The reply should hold only the lines from the one with "AttributeError (msg : string)" through the end of the data, each given exactly.

-- Opening Marker --

(* ===== verification/ExampleClients.v ===== *)
(** * The example clients (example/hello/hello_client.cpp,
    example/calculator/calc_client.cpp)

    [main] of both programs: the arguments, the proxy in the scope of the [try]
    block, the calls one after the other, the exit code.  The stub's calls are
    those of a run of RpcCalls.v against the service. *)

From Stdlib Require Import ZArith Lia Floats.SpecFloat.
From S2P Require Import Prelude CxxString Rpc RpcServer RpcChannel ServiceProxy RpcCalls RpcLocal RpcExamples.
Import Proto.
Local Open Scope Z_scope.

Lemma bind_unfold {S A B} (m : M S A) (f : A -> M S B) s :
  (m ≫= f) s = match m s with
    Ret s' x => f x s' | Throw s' e => Throw s' e | Ub why => Ub why | OutOfFuel => OutOfFuel end.
Proof. done. Qed.

(** ** What both programs share *)

Module Client.

Section code.
Context {Req Resp Report : Type}.

(** What a program prints: the outcome of a call, or the [catch] block's line. *)
Inductive line := Printed (r : Report) | ErrorLine (what : string).

(** The process, its proxies, its output, and how many calls it has made. *)
Record world := mk { system : ServiceProxy.world; output : list line; made : nat }.
Definition system_lens : Lens world ServiceProxy.world :=
  mkLens system (fun p w => mk p (output w) (made w)).
Definition print (l : line) : M world unit := modify (fun w => mk (system w) (output w ++ [l]) (made w)).

(** [e.what()] *)
Definition what (e : exn) : string :=
  match e with runtime_error t | invalid_argument t | out_of_range t | length_error t => t end.

(** [try { m } catch (const std::exception& e) { h }] *)
Definition try_catch {X} (m : M world X) (h : exn -> M world X) : M world X := fun w =>
  match m w with
  | Throw w' e => h e w'
  | r => r
  end.

(** The arguments, without the name of the program.  [std::stoi] is not under
    the [try]. *)
Definition host_of (args : list string) : string := default "127.0.0.1"%string (args !! 0%nat).
Definition port_of (standard : Z) (args : list string) : M world Z :=
  match args !! 1%nat with
  | Some arg => z ← Str.stoi arg; mret (u16 z)
  | None => mret standard
  end.

(** The stub's [CallMethod], for call [n]: what it leaves in the controller and
    the response; [None] when it never returns. *)
Variable performs : nat -> string -> Req -> option (RpcController.t * Resp).
Definition call_method (method : string) (req : Req) : M world (RpcController.t * Resp) := fun w =>
  match performs (made w) method req with
  | Some r => Ret (mk (system w) (output w) (S (made w))) r
  | None => OutOfFuel
  end.

(** [{ ServiceProxy<...> proxy(host, port); body }]: the proxy is destroyed at
    the end, and when [body] throws; [ended] tells that the reader thread has seen the end
    of the connection by then. *)
Definition with_proxy (host : string) (port : Z) (a : RpcChannel.answers) (ended : bool)
    (body : M world unit) : M world unit :=
  let leave := when ended (zoom system_lens (ServiceProxy.reader_ends 0)) ;;
    zoom system_lens (ServiceProxy.destroy 0) in
  zoom system_lens (ServiceProxy.construct 0 host port a) ;;
  try_catch body (fun e => leave ;; throw e) ;;
  leave.
(** * ArchiveBox: configuration layering, INI-to-TOML migration and
    browser bin providers

A shallow embedding of
  - [archivebox/plugantic/ini_to_toml.py]
  - [archivebox/plugantic/base_configset.py]
  - [archivebox/plugins_pkg/puppeteer/apps.py]
  - [archivebox/plugins_pkg/playwright/apps.py]
and the properties of them that the specification states.

Conventions.  Python [str] is [string], and a [string] stands for the
text with the same characters when these are all below 128: [str.lower],
[str.upper], [str.isdigit], [str.strip] and the escapes of [json.dumps]
are given on ASCII text only.  A property of these on arbitrary text
says so with [PyStr.is_ascii].
A Python [dict] whose iteration order is observable is an association
list with the update-in-place semantics of [d[k] = v]; a dict that is
only looked up is a [gmap].  A Python exception is a value of [pyexc]
carried by [Raise]. *)

From stdpp Require Import base strings gmap list sorting pretty.
From Stdlib Require Import Ascii ZArith.

Set Warnings "-register-all,-clear-no-such-hyp,-notation-for-abbreviation,-deprecated".
Local Open Scope Z_scope.

(** ** Python values, exceptions and results *)

(** The holes of the two f-strings that the providers pass to [Exception]. *)
Inductive ExcMsg :=
| MsgText (msg : string)
| MsgInstallNotAvailable (class_name installer_bin : string)
| MsgInstallReturncode (class_name : string) (returncode : Z) (packages : list string).

Inductive pyexc :=
| AssertionError (msg : string)
| KeyError (key : string)
| TypeError (msg : string)
| ValueError (msg : string)
| AttributeError (msg : string)
| ValidationError (loc : string)
| TOMLDecodeError
| OtherError (class_name : string)
| Exception (msg : ExcMsg).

-- Closing Marker --

§ EXERCISE SOLUTION:
| AttributeError (msg : string)
| ValidationError (loc : string)
| TOMLDecodeError
| OtherError (class_name : string)
| Exception (msg : ExcMsg).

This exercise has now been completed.